[EXERCISE]
Could the data below be copied out in full, word for word?

[THE RECORDS]
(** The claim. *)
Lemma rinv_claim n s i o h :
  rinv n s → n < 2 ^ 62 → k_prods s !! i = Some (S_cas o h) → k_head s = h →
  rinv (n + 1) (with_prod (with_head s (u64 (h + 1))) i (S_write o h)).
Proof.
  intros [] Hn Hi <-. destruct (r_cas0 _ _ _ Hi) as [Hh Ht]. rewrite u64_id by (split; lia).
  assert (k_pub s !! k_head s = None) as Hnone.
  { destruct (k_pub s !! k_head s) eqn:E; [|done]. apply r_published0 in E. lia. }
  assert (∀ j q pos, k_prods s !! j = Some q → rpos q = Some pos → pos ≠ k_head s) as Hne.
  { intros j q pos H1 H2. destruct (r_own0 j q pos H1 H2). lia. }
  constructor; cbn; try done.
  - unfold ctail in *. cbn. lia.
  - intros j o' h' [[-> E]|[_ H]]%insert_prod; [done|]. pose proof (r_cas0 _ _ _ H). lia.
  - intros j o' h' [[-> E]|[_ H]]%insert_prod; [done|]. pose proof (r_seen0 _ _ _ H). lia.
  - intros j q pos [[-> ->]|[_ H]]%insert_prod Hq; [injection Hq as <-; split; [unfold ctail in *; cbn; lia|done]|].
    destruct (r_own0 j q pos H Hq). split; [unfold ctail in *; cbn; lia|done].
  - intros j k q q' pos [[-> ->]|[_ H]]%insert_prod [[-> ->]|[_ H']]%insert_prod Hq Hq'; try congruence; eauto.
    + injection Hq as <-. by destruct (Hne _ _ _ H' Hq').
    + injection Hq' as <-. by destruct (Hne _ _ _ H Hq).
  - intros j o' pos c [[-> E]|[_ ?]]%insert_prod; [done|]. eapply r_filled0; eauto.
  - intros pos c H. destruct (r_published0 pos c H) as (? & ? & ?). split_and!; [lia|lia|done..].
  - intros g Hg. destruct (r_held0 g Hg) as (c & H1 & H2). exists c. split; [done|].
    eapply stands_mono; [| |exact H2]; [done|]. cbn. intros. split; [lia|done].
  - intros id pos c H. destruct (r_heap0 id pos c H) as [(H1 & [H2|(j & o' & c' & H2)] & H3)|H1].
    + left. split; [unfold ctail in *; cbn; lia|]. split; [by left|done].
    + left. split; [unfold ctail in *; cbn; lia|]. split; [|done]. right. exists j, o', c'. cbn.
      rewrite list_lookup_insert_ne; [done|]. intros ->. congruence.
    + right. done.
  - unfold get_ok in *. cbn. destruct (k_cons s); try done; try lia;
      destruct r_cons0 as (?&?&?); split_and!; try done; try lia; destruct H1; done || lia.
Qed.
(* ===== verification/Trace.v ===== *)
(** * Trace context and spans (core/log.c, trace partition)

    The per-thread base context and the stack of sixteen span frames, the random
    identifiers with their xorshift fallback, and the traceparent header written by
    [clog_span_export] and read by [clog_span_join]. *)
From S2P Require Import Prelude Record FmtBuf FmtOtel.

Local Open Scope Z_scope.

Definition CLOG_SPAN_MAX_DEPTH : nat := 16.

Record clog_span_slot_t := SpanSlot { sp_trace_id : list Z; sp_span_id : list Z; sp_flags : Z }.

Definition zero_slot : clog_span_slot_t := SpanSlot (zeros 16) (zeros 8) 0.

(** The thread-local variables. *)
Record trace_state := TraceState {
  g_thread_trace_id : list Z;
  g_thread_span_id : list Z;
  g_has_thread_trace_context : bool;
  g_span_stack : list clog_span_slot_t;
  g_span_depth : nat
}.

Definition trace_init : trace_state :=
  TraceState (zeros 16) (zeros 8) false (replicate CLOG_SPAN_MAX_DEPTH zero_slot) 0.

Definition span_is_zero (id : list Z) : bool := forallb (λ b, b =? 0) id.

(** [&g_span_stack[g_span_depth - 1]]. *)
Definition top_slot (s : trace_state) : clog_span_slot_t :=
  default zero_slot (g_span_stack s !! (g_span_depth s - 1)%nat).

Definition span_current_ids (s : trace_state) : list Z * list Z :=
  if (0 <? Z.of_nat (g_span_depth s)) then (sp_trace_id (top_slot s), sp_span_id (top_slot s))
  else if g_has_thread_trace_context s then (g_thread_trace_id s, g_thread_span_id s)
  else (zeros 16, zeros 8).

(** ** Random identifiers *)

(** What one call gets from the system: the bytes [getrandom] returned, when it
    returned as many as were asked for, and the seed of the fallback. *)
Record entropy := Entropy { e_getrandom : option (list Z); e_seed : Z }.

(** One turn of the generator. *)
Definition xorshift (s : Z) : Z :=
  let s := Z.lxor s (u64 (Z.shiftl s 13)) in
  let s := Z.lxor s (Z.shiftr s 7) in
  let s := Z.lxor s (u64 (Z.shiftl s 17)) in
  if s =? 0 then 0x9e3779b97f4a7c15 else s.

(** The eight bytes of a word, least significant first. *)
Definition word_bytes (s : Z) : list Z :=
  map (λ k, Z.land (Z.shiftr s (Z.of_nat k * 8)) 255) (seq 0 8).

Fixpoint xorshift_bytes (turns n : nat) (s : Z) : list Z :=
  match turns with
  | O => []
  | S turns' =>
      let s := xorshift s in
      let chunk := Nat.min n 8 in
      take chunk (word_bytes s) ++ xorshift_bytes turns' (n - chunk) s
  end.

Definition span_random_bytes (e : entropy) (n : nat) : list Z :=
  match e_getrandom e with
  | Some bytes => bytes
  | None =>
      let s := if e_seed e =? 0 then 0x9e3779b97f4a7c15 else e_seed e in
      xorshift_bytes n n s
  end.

[WRITTEN RESPONSE]
(** The claim. *)
Lemma rinv_claim n s i o h :
  rinv n s → n < 2 ^ 62 → k_prods s !! i = Some (S_cas o h) → k_head s = h →
  rinv (n + 1) (with_prod (with_head s (u64 (h + 1))) i (S_write o h)).
Proof.
  intros [] Hn Hi <-. destruct (r_cas0 _ _ _ Hi) as [Hh Ht]. rewrite u64_id by (split; lia).
  assert (k_pub s !! k_head s = None) as Hnone.
  { destruct (k_pub s !! k_head s) eqn:E; [|done]. apply r_published0 in E. lia. }
  assert (∀ j q pos, k_prods s !! j = Some q → rpos q = Some pos → pos ≠ k_head s) as Hne.
  { intros j q pos H1 H2. destruct (r_own0 j q pos H1 H2). lia. }
  constructor; cbn; try done.
  - unfold ctail in *. cbn. lia.
  - intros j o' h' [[-> E]|[_ H]]%insert_prod; [done|]. pose proof (r_cas0 _ _ _ H). lia.
  - intros j o' h' [[-> E]|[_ H]]%insert_prod; [done|]. pose proof (r_seen0 _ _ _ H). lia.
  - intros j q pos [[-> ->]|[_ H]]%insert_prod Hq; [injection Hq as <-; split; [unfold ctail in *; cbn; lia|done]|].
    destruct (r_own0 j q pos H Hq). split; [unfold ctail in *; cbn; lia|done].
  - intros j k q q' pos [[-> ->]|[_ H]]%insert_prod [[-> ->]|[_ H']]%insert_prod Hq Hq'; try congruence; eauto.
    + injection Hq as <-. by destruct (Hne _ _ _ H' Hq').
    + injection Hq' as <-. by destruct (Hne _ _ _ H Hq).
  - intros j o' pos c [[-> E]|[_ ?]]%insert_prod; [done|]. eapply r_filled0; eauto.
  - intros pos c H. destruct (r_published0 pos c H) as (? & ? & ?). split_and!; [lia|lia|done..].
  - intros g Hg. destruct (r_held0 g Hg) as (c & H1 & H2). exists c. split; [done|].
    eapply stands_mono; [| |exact H2]; [done|]. cbn. intros. split; [lia|done].
  - intros id pos c H. destruct (r_heap0 id pos c H) as [(H1 & [H2|(j & o' & c' & H2)] & H3)|H1].
    + left. split; [unfold ctail in *; cbn; lia|]. split; [by left|done].
    + left. split; [unfold ctail in *; cbn; lia|]. split; [|done]. right. exists j, o', c'. cbn.
      rewrite list_lookup_insert_ne; [done|]. intros ->. congruence.
    + right. done.
  - unfold get_ok in *. cbn. destruct (k_cons s); try done; try lia;
      destruct r_cons0 as (?&?&?); split_and!; try done; try lia; destruct H1; done || lia.
Qed.
(* ===== verification/Trace.v ===== *)
(** * Trace context and spans (core/log.c, trace partition)

    The per-thread base context and the stack of sixteen span frames, the random
    identifiers with their xorshift fallback, and the traceparent header written by
    [clog_span_export] and read by [clog_span_join]. *)
From S2P Require Import Prelude Record FmtBuf FmtOtel.

Local Open Scope Z_scope.

Definition CLOG_SPAN_MAX_DEPTH : nat := 16.

Record clog_span_slot_t := SpanSlot { sp_trace_id : list Z; sp_span_id : list Z; sp_flags : Z }.

Definition zero_slot : clog_span_slot_t := SpanSlot (zeros 16) (zeros 8) 0.

(** The thread-local variables. *)
Record trace_state := TraceState {
  g_thread_trace_id : list Z;
  g_thread_span_id : list Z;
  g_has_thread_trace_context : bool;
  g_span_stack : list clog_span_slot_t;
  g_span_depth : nat
}.

Definition trace_init : trace_state :=
  TraceState (zeros 16) (zeros 8) false (replicate CLOG_SPAN_MAX_DEPTH zero_slot) 0.

Definition span_is_zero (id : list Z) : bool := forallb (λ b, b =? 0) id.

(** [&g_span_stack[g_span_depth - 1]]. *)
Definition top_slot (s : trace_state) : clog_span_slot_t :=
  default zero_slot (g_span_stack s !! (g_span_depth s - 1)%nat).

Definition span_current_ids (s : trace_state) : list Z * list Z :=
  if (0 <? Z.of_nat (g_span_depth s)) then (sp_trace_id (top_slot s), sp_span_id (top_slot s))
  else if g_has_thread_trace_context s then (g_thread_trace_id s, g_thread_span_id s)
  else (zeros 16, zeros 8).

(** ** Random identifiers *)

(** What one call gets from the system: the bytes [getrandom] returned, when it
    returned as many as were asked for, and the seed of the fallback. *)
Record entropy := Entropy { e_getrandom : option (list Z); e_seed : Z }.

(** One turn of the generator. *)
Definition xorshift (s : Z) : Z :=
  let s := Z.lxor s (u64 (Z.shiftl s 13)) in
  let s := Z.lxor s (Z.shiftr s 7) in
  let s := Z.lxor s (u64 (Z.shiftl s 17)) in
  if s =? 0 then 0x9e3779b97f4a7c15 else s.

(** The eight bytes of a word, least significant first. *)
Definition word_bytes (s : Z) : list Z :=
  map (λ k, Z.land (Z.shiftr s (Z.of_nat k * 8)) 255) (seq 0 8).

Fixpoint xorshift_bytes (turns n : nat) (s : Z) : list Z :=
  match turns with
  | O => []
  | S turns' =>
      let s := xorshift s in
      let chunk := Nat.min n 8 in
      take chunk (word_bytes s) ++ xorshift_bytes turns' (n - chunk) s
  end.

Definition span_random_bytes (e : entropy) (n : nat) : list Z :=
  match e_getrandom e with
  | Some bytes => bytes
  | None =>
      let s := if e_seed e =? 0 then 0x9e3779b97f4a7c15 else e_seed e in
      xorshift_bytes n n s
  end.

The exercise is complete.